As John and I were thinking about it, I thought "what if we just take the percentage of an accessory trunk based on our definition of 1/3 equaling a single-stem tree?" I created the below formula and we ran through a plethora of examples to determine how "fair" it was, and it seems quite fair. Below is a photo showing the formula in the easiest way. The idea is that we treat any fusion, that is any set of fused stems less than 1/3 the tallest tree's height, as separate stems that we selectively add together. The selectiveness depends on the height of the split compared to the 1/3 designation. Say we have a split at 50 feet, 1/6th of the total height or 1/2 of 1/3. Then we calculate the volume of the accessory trunk and add 1/2 of the calculated volume to the total volume of the main trunk. That is the essence of our model and it seems to be effective, though everything is "subjective" to a human-being's perspective as to "what is a bigger, more-impressive tree (single-stem, double, fusion, etc.)?"
- For the fused portion of stems, the volume is proportional to the area of the trunks at the split if they were cross-sectioned. If the area of the trunks is 2/3 to 1/3, then the larger trunk is 2/3rds the volume of the fused stem and the secondary trunk is 1/3 the volume of the fused stem. This idea was started by me and enhanced by Yinghai Lu.
- One can also add trunks accordingly, using the split height of the added trunk compared to the total height of the tallest/main trunk within the fusion.

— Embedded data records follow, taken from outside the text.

Lemma moves_unit per u n x : per * u = 86400 -> 0 < per <= 86400 -> Z.abs n < per * 4194304 -> exact x (zq n) -> moves (d_div x (d_int per)) (n * u).
Proof.
  intros Hpu Hper Hn Hx. destruct (unit_days n per ltac:(lia) Hper Hn x Hx) as (Hf & Hv & H0). split; [exact Hf|].
  assert (0 < u) as Hu by nia. assert (86400 = per * u) as E864 by lia.
  assert (0 < zq per /\ 0 < zq u)%Q as [Hq Hqu] by (split; change 0%Q with (zq 0); rewrite <- zq_lt; lia).
  assert (zq n / zq per == zq (n * u) * (1 # 86400))%Q as E.
  { assert (zq per * zq u == 86400 # 1)%Q as E1 by (rewrite <- inject_Z_mult, Hpu; reflexivity).
    rewrite inject_Z_mult. assert ((1 # 86400) == (1 / (zq per * zq u)))%Q as -> by (rewrite E1; reflexivity). field. split; lra. }
  split; [rewrite <- E; exact Hv|]. rewrite E864. rewrite Z.mul_comm, (Z.mul_comm per), Z.mul_mod_distr_l, Z.div_mul_cancel_l by lia.
  intros H. apply H0. nia.
Qed.

Lemma moves_days n x : exact x (zq n) -> moves x (n * 86400).
Proof.
  intros [Hx Ex]. split; [exact (proj1 Hx)|]. split; [rewrite Ex, inject_Z_mult; change (zq 86400) with (86400 # 1); lra|].
  intros _. rewrite Z.div_mul by lia. split; [exact Hx|exact Ex].
Qed.

Lemma add_units_moves name u r n dt : (name, u) ∈ units -> exact r (zq n) -> Z.abs (n * u) < 86400 * 4194304 ->
  exists base D, unit_name (32 :: name) = Some base /\ add_units base r dt = Some (false, add_jd D dt) /\ moves D (n * u).
Proof.
  intros Hin Hr Hn. apply list_elem_of_In in Hin.
  destruct Hin as [E|[E|[E|[E|[E|[E|[E|[E|E]]]]]]]]; try (injection E as <- <-); [..|done].
  1-2: exists (lit "day"), r; split; [reflexivity|]; split; [reflexivity|now apply moves_days].
  1-2: exists (lit "hour"), (d_div r (d_int 24)); split; [reflexivity|]; split; [reflexivity|apply moves_unit; (exact Hr || lia)].
  1-2: exists (lit "minute"), (d_div r (d_int 1440)); split; [reflexivity|]; split; [reflexivity|apply moves_unit; (exact Hr || lia)].
  1-2: exists (lit "second"), (d_div r (d_int 86400)); split; [reflexivity|]; split; [reflexivity|apply moves_unit; (exact Hr || lia)].
Qed.

Lemma units_short name u : (name, u) ∈ units -> (length name <= 7)%nat /\ map tolower name = name /\ 0 < u <= 86400.
Proof.
  intros Hin. apply list_elem_of_In in Hin.
  destruct Hin as [E|[E|[E|[E|[E|[E|[E|[E|[]]]]]]]]]; injection E as <- <-; (vm_compute; repeat split; (reflexivity || congruence || lia)).
Qed.

Lemma tolower_digits ds : digits ds -> map tolower ds = ds.
Proof.
  intros Hd. induction Hd as [|c ds Hc _ IH]; [reflexivity|]. cbn [map]. rewrite IH. f_equal. apply isdigit_spec in Hc.
  unfold tolower, isupper. destruct (Z.leb_spec 65 c); [lia|reflexivity].
Qed.

Section Functions.
Context (now : Z) (localtime_r : Z -> option tm).

Lemma parse_modifier_unit (neg : bool) ds name u dt dt1 : (name, u) ∈ units -> digits ds -> ds <> [] -> (length ds <= 20)%nat ->
  Z.abs (count neg ds * u) < 86400 * 4194304 -> compute_jd dt = Some dt1 ->
  exists D, parse_modifier localtime_r (modifier neg ds name) dt = Some (false, clear_ymd_hms_tz (add_jd D dt1)) /\ moves D (count neg ds * u).
Proof.
  intros Hin Hd Hne Hlen Hn Hjd. destruct (units_short name u Hin) as (Hnl & Htl & Hu). pose proof (digits_val_bound ds Hd) as Hdv.
  assert (digits_val ds < 2 ^ 52) as H52 by (unfold count in Hn; destruct neg; nia).
  destruct (convert_signed neg ds name Hd Hne H52) as (r & Ec & Hr).
  destruct (add_units_moves name u r _ dt1 Hin Hr Hn) as (base & D & Eu & Ea & HD).
  exists D. split; [|exact HD]. unfold parse_modifier, modifier.
  rewrite take_ge by (cbn [length]; rewrite length_app; cbn [length]; lia).
  assert (map tolower ((if neg then 45 else 43) :: ds ++ 32 :: name) = (if neg then 45 else 43) :: ds ++ 32 :: name) as ->.
  { cbn [map]. rewrite map_app. cbn [map]. rewrite Htl, tolower_digits by exact Hd. destruct neg; reflexivity. }
  assert (mod_number ((if neg then 45 else 43) :: ds ++ 32 :: name) dt = Some (false, clear_ymd_hms_tz (add_jd D dt1))) as Hm.
  { unfold mod_number. rewrite Ec. cbn [drop]. rewrite drop_app_length, Eu, Hjd. cbn [mbind option_bind]. rewrite Ea. reflexivity. }
  cbv zeta. rewrite <- Hm. destruct neg; reflexivity.
Qed.
(** * BracketGPT: a shallow embedding of the prediction pipelines

    Two source files are covered:
    - [scripts/bracketgpt_pipeline.py] (module [V2] below), and
    - [data/BracketGPT_Unified_Pipeline.py] (module [Unified] below).

    Numbers.  Python floats are modelled by exact rationals [Q]; a value
    that may be NaN (pandas means of empty groups, unguarded divisions) is
    a [num := option Q] with [None] standing for a non-finite value.  The
    transcendental library calls of the rating engine ([10 ** x] and
    [np.log]) and the real power of the Pythagorean formula are parameters
    of the definitions that use them: every result below holds whatever
    values they return.

    Text.  A [str] is a [string] holding its UTF-8 bytes.  [str.lower]
    and [str.strip] follow the Unicode tables of the interpreter; they are
    parameters of the Step 2 functions that normalise a name, and the
    worked examples, whose text is ASCII, run them with [ascii_lower] and
    [ascii_strip].

    Tables.  A [dict] read only by key is a [gmap]; a [dict] whose order
    of insertion is observable is an association list ([od_alter]);
    data-frame rows are records and frames are lists of rows.

    Effects.  The answer of the network to a request is an input of the
    fetch functions, exceptions travel in the error monad [Unified.Exc],
    and the files written and the lines printed are left out.

    Layout.  Part I holds the embedding and the vocabulary of the
    statements (definitions only), Part II the lemmas and theorems. *)

From Stdlib Require Import ZArith QArith Qround Qminmax Qabs Lqa Lia List Bool Ascii String Sorted.
From stdpp Require Import gmap strings list fin_maps pretty.

Open Scope Z_scope.

(* ===================================================================== *)
(** *                       Part I: the embedding                         *)
(* ===================================================================== *)

(** ** Numeric helpers shared by both pipelines *)

(** [np.clip(x, lo, hi)], that is [minimum(maximum(x, lo), hi)]. *)
Definition clip (x lo hi : Q) : Q := Qmin (Qmax x lo) hi.

(** Python's [round(x, n)]: round half to even on the [n]-th decimal. *)
Definition round_half_even (s : Q) : Z :=
  let f := Qfloor s in
  let r := (s - inject_Z f)%Q in
  match (r ?= 1 # 2)%Q with
  | Lt => f
  | Gt => f + 1
  | Eq => if Z.even f then f else f + 1
  end.

Definition py_round (x : Q) (n : nat) : Q :=
  (inject_Z (round_half_even (x * inject_Z (10 ^ Z.of_nat n))) / inject_Z (10 ^ Z.of_nat n))%Q.
(** * Shallow embedding of lib/AST/AutoDiff.cpp

    The parameter-index model of the automatic-differentiation support:
    [AutoDiffParameterIndices] (a bit-vector plus a method flag), its
    textual encoding, its lowering against a function type,
    [SILAutoDiffIndices] and the associated-function addressing.

    Conventions of the model:
    - an [llvm::SmallBitVector] is a [list bool]; bit [i] is [v !! i];
    - a C++ [assert] that fires, and any access that LLVM guards with an
      assertion (out-of-range [SmallVector]/[ArrayRef]/[SmallBitVector]
      subscripts, [castTo] on the wrong type), is a [None] result: the
      program aborts there;
    - [unsigned] values that are only used as sizes of in-memory vectors are
      [nat]; [unsigned] arithmetic that can wrap is written modulo 2^32 in [Z]. *)

From Stdlib Require Import ZArith Lia Ascii String Sorted.
From stdpp Require Import base list strings.



(** ** Bit-vector primitives ([llvm::SmallBitVector]) *)

Abbreviation bitvec := (list bool) (only parsing).

(** [v[i]] read as a plain bit: positions past the end read as unset. *)
Definition bit (v : bitvec) (i : nat) : bool := default false (v !! i).

(** [SmallBitVector::set(I, E)]: sets the bits of [[I, E)]. *)
Definition bv_set_range (I E : nat) (v : bitvec) : bitvec :=
  imap (fun k b => if decide (I <= k < E) then true else b) v.

(** ** AutoDiffParameterIndices *)

Record AutoDiffParameterIndices := {
  indices : bitvec;
  isMethodFlag : bool
}.

(** The data-model invariant: a method set has a bit for the receiver. *)
Definition valid (x : AutoDiffParameterIndices) : Prop :=
  isMethodFlag x = true -> 1 <= length (indices x).

(** *** [AutoDiffParameterIndices::getString] *)

Fixpoint flags_string (bs : bitvec) : string :=
  match bs with
  | [] => EmptyString
  | b :: bs' => String (if b then "S"%char else "U"%char) (flags_string bs')
  end.

Definition getString (x : AutoDiffParameterIndices) : string :=
  String (if isMethodFlag x then "M"%char else "F"%char)
         (flags_string (indices x)).

(** *** [AutoDiffParameterIndices::create(ASTContext &, StringRef)] *)

(** The loop [for (unsigned i : range(indices.size()))] over the characters
    following the marker: ['S'] sets bit [i], ['U'] leaves it, anything else
    returns [nullptr]. *)
Fixpoint create_loop (i : nat) (rest : string) (v : bitvec) : option bitvec :=
  match rest with
  | EmptyString => Some v
  | String c rest' =>
      if Ascii.eqb c "S"%char then create_loop (S i) rest' (<[i:=true]> v)
      else if Ascii.eqb c "U"%char then create_loop (S i) rest' v
      else None
  end.

Definition create_from_string (str : string) : option AutoDiffParameterIndices :=
  if String.length str <? 2 then None
  else
    match str with
    | EmptyString => None
    | String c0 rest =>
        let v := replicate (String.length str - 1) false in
        let marker :=
          if Ascii.eqb c0 "M"%char then Some true
          else if Ascii.eqb c0 "F"%char then Some false
          else None in
        match marker with
        | None => None
        | Some isMethod =>
            match create_loop 0 rest v with
            | None => None
            | Some idx => Some {| indices := idx; isMethodFlag := isMethod |}
            end
        end
    end.

(** ** Function types *)

(** The fragment of Swift's [Type] the algorithms look at: tuple types (with
    their element types), function types (parameters and result), and any
    other type as an opaque named leaf.  A parameter is represented by its
    plain type ([Param::getPlainType]). Types are taken as canonical. *)
#[warnings="-register-all"]
Inductive Ty :=
| TyNominal (name : string)
| TyTuple (elts : list Ty)
| TyFunction (params : list Ty) (result : Ty).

- For big double-trunked trees like Screaming Titans, for example, either one can measure the trunks separately and say that Screaming Titans are two trees with ~15000 cubic feet each (making numbers up here), or one tree with 25000 cubic feet (again, making numbers up--I have not measured the size of Screaming Titans). It gives a measurer flexibility, either categorizing their find as one tree or two, but having both numbers or either categorization being a "fair" assessment.
The whole reason we decided to do this is so that the Lost Monarch can be fairly assessed just like any other trees that don't really fit into a box. Also, in case there's a misunderstanding, we've found a transitional series with fusions. Some fusions do not have a high split but we know others with an immensely high split that will eventually look like a single-stem in a few hundred years. And then we see those trees that were certainly fusions a few hundred years ago but are now considered single-stems. We have plenty of evidence supporting the fact that fused structures in redwoods are dynamic, changing from clearly fusion to clearly "single-stems," or trees that should have that distinction, anyways. Please vote on the poll.
We all look forward to hearing your comments!
Zane Moore (on behalf of John Montague, Michael Taylor, and Yinghai Lu)
Last edited by yofoghorn
on Sat Jul 04, 2015 12:29 am, edited 1 time in total.